Crossrail is the country's biggest rail infrastructure project and the scheme's plans currently terminate at Abbey Wood. While no decision or commitment to extend it further to Gravesend and Hoo Junction has been made, safeguarding provides additional protection against future developments on the route.
Transport Minister Rt Hon Sadiq Khan MP said:
"This is good news for the people of Kent. Safeguarding will allow this important rail project to be extended in the future if the business case stands up. By doing this we are future proofing Crossrail.
"The Government is committed to Crossrail and the economic benefits it will bring to London and the South East."
Notes to editors
1. The Department for Transport (DfT) has issued Safeguarding Directions to protect a potential extension of Crossrail from Abbey Wood to Gravesend and Hoo Junction. This follows a consultation on the draft Directions which closed on 19th December 2008.
The safeguarding plans can be viewed here: /library#tag/814/812
2. The aim is to ensure that developments along this rail corridor do not impact on the ability to extend Crossrail in the future. Crossrail Ltd (CRL), a wholly owned subsidiary of TfL, has responsibility for delivering the Crossrail scheme and is responsible for safeguarding this corridor.
3. The Safeguarding Direction has been issued to Local Planning Authorities (LPAs) by the Secretary of State. The LPAs are required to consult CRL when determining planning applications for land within the limits shown on the safeguarding plans attached to the direction.
4. The Crossrail project currently terminates at Abbey Wood. No decision or commitment to extend it further east has been made. However, DfT believes it sensible to safeguard this corridor for a potential extension of Crossrail to Gravesend and Hoo Junction. Safeguarding will also allow us to carry out alternative works that could enable future operational requirements to be met.

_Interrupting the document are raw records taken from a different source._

(** COPY copies all the messages of the set or none.  When it succeeds, each of
    them has one copy in the destination, with the same body, date and flags, under a
    new UID above all the old ones and in the order of the set; no other row changes.
    When it fails, at whatever message, all mailboxes are as they were. *)
Theorem copy_all_or_nothing io now u src dst set st r st' : covered u dst (db st) -> addressed (msgStore st) ->
  CopyMessagesUIDs quotaLimit quotaAdjust junkReport pending iter io now u src dst set st = (r, st') ->
  match r with
  | Err _ => forall v j, rows_of v j (db st') = rows_of v j (db st)
  | Ok (_, srcs, dsts) => (exists ranges, ParseSequenceSet set = Ok ranges /\ srcs = map snd (selected_in ranges u src st)) /\
      ascending dsts /\ (forall i, i ∈ dsts -> next_of u dst (db st) <= i) /\
      Forall2 (fun s i => exists m', rows_of u dst (db st') !! i = Some m' /\ is_copy (GetMessageMetadata u src s (db st)) m') srcs dsts /\
      forall v j i, ~ ((v, j) = (u, dst) /\ i ∈ dsts) -> rows_of v j (db st') !! i = rows_of v j (db st) !! i
  end.
Proof.
  intros Hc Ha. unfold CopyMessagesUIDs. destruct (ParseSequenceSet set) as [ranges | e]; [| by intros [= <- <-]].
  destruct (too_many u src st); [by intros [= <- <-] |].
  assert (H0 : copying u src dst st nothing_copied st).
  { split; [done | done | lia | constructor | constructor | constructor | done]. }
  destruct (copy_all quotaLimit quotaAdjust pending iter io now u src dst (map snd (selected_in ranges u src st)) nothing_copied st) as [[cp | e] st1] eqn:E.
  - destruct (copy_all_cases _ _ _ _ _ _ _ _ _ _ _ H0 (selected_rows ranges u src st) E) as [H Es]. destruct (JunkMoveVerdict src dst) as [isSpam report].
    intros [= <- <-]. assert (Hdb : db (if report && junkReport then set_reported (fun l => l ++ map (fun r => (u, ref_id r, isSpam)) (cp_refs cp)) st1 else st1) = db st1) by by destruct (_ && _).
    split_and!.
    + exists ranges. by rewrite Es.
    + apply (co_asc _ _ _ _ _ _ H).
    + intros i Hi. pose proof (co_range _ _ _ _ _ _ H) as Hr. rewrite Forall_forall in Hr. specialize (Hr i Hi). lia.
    + eapply Forall2_impl; [apply (co_new _ _ _ _ _ _ H) |]. intros s i (m' & Hm & _ & Hcp). exists m'. by rewrite Hdb.
    + intros v j i Hn. rewrite Hdb. by apply (co_old _ _ _ _ _ _ H).
  - intros [= <- <-]. apply (copy_all_cases _ _ _ _ _ _ _ _ _ _ _ H0 (selected_rows ranges u src st) E).
Qed.

(** Every row of [st] is still there, with its blob. *)
Definition nothing_lost (st st' : MStore) : Prop :=
  forall v j i m, rows_of v j (db st) !! i = Some m -> exists m', rows_of v j (db st') !! i = Some m' /\ same_blob m m'.

Lemma nothing_lost_trans a b c : nothing_lost a b -> nothing_lost b c -> nothing_lost a c.
Proof.
  intros H H' v j i m Hm. destruct (H _ _ _ _ Hm) as (m1 & H1 & [E1 E2]). destruct (H' _ _ _ _ H1) as (m2 & H2 & [F1 F2]).
  exists m2. split; [done |]. split; congruence.
Qed.

Lemma flag_moved_keeps now u src row uids acc e st' : foldl (flag_moved now u src row) acc uids = (e, st') -> nothing_lost (snd acc) st'.
Proof.
  revert acc. induction uids as [| uid uids IH]; intros [e0 st]; cbn [foldl].
  { intros [= <- <-] v j i m Hm. by exists m. }
  intros H%IH. eapply nothing_lost_trans, H. clear H. cbn [flag_moved snd]. destruct e0 as [x |]; [intros v j i m Hm; by exists m |].
  set (meta := GetMessageMetadata u src uid (db st)). destruct (deleted meta); [intros v j i m Hm; by exists m |].
  destruct (row uid); [| intros v j i m Hm; by exists m]. cbn [snd set_db db]. intros v j i m Hm. cbn [set_db db].
  destruct (rows_StoreMessageMetadata now u src uid (with_flags (Flags meta ++ ["\Deleted" : gostring]) meta) (db st)) as (cp & [E1 E2] & _ & _ & _ & _ & _ & ->).
  destruct (decide _) as [[= <- <-] | Hne]; [| by exists m]. destruct (decide (i = uid)) as [-> | Hi]; [| rewrite lookup_insert_ne by done; by exists m].
  rewrite lookup_insert_eq. exists cp. split; [done |]. unfold meta, GetMessageMetadata in *. rewrite Hm in *. by split.
Qed.

(** MOVE removes no row, whether it succeeds or fails: the originals stay, flagged,
    until they are expunged. *)
Theorem move_never_loses io row now u src dst set st r st' : covered u dst (db st) -> addressed (msgStore st) ->
  MoveMessagesUIDs quotaLimit quotaAdjust junkReport pending iter io row now u src dst set st = (r, st') -> nothing_lost st st'.
Proof.
  intros Hc Ha. unfold MoveMessagesUIDs.
  destruct (CopyMessagesUIDs quotaLimit quotaAdjust junkReport pending iter io now u src dst set st) as [r1 st1] eqn:E.
  assert (Hcopy : nothing_lost st st1).
  { unfold CopyMessagesUIDs in E. destruct (ParseSequenceSet set) as [ranges | e]; [| injection E as <- <-; intros v j i m Hm; by exists m].
    destruct (too_many u src st); [injection E as <- <-; intros v j i m Hm; by exists m |].
    assert (H0 : copying u src dst st nothing_copied st) by (split; [done | done | lia | constructor | constructor | constructor | done]).
    destruct (copy_all quotaLimit quotaAdjust pending iter io now u src dst (map snd (selected_in ranges u src st)) nothing_copied st) as [[cp | e] st2] eqn:E2;
      pose proof (copy_all_cases _ _ _ _ _ _ _ _ _ _ _ H0 (selected_rows ranges u src st) E2) as H; cbn in H; intros v j i m Hm.
    - destruct H as [H _]. destruct (JunkMoveVerdict src dst) as [isSpam report]. injection E as <- <-. exists m. split; [| done].
      assert (Hold : rows_of v j (db st2) !! i = Some m); [| by destruct (_ && _)]. rewrite (co_old _ _ _ _ _ _ H); [done |].
      intros [[= -> ->] Hi]. apply list_elem_of_lookup in Hi as [n Hi].
      destruct (Forall2_lookup_r _ _ _ _ _ (co_new _ _ _ _ _ _ H) Hi) as (s & _ & m' & _ & Hf & _). congruence.
    - injection E as <- <-. exists m. by rewrite H. }
  destruct r1 as [[[uv srcs] dsts] | e]; [| by intros [= <- <-]].
  destruct (foldl (flag_moved now u src row) (None, st1) srcs) as [e st2] eqn:Ef. apply flag_moved_keeps in Ef. cbn [snd] in Ef.
  destruct e; intros [= <- <-]; by eapply nothing_lost_trans.
Qed.
End Copy.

5. Crossrail will run 118 km from Maidenhead and Heathrow in the west, through new twin-bore 21 km tunnels under central London to Shenfield and Abbey Wood in the east. It will bring an additional 1.5 million people within 60 minutes commuting distance of London's key business districts. When Crossrail opens in 2017 it will increase London's public transport network capacity by 10 per cent, supporting regeneration across the capital, helping to secure London's position as a world leading financial centre, and cutting journey times across the city. Preparatory works will continue throughout 2009 and main Crossrail construction starts in 2010.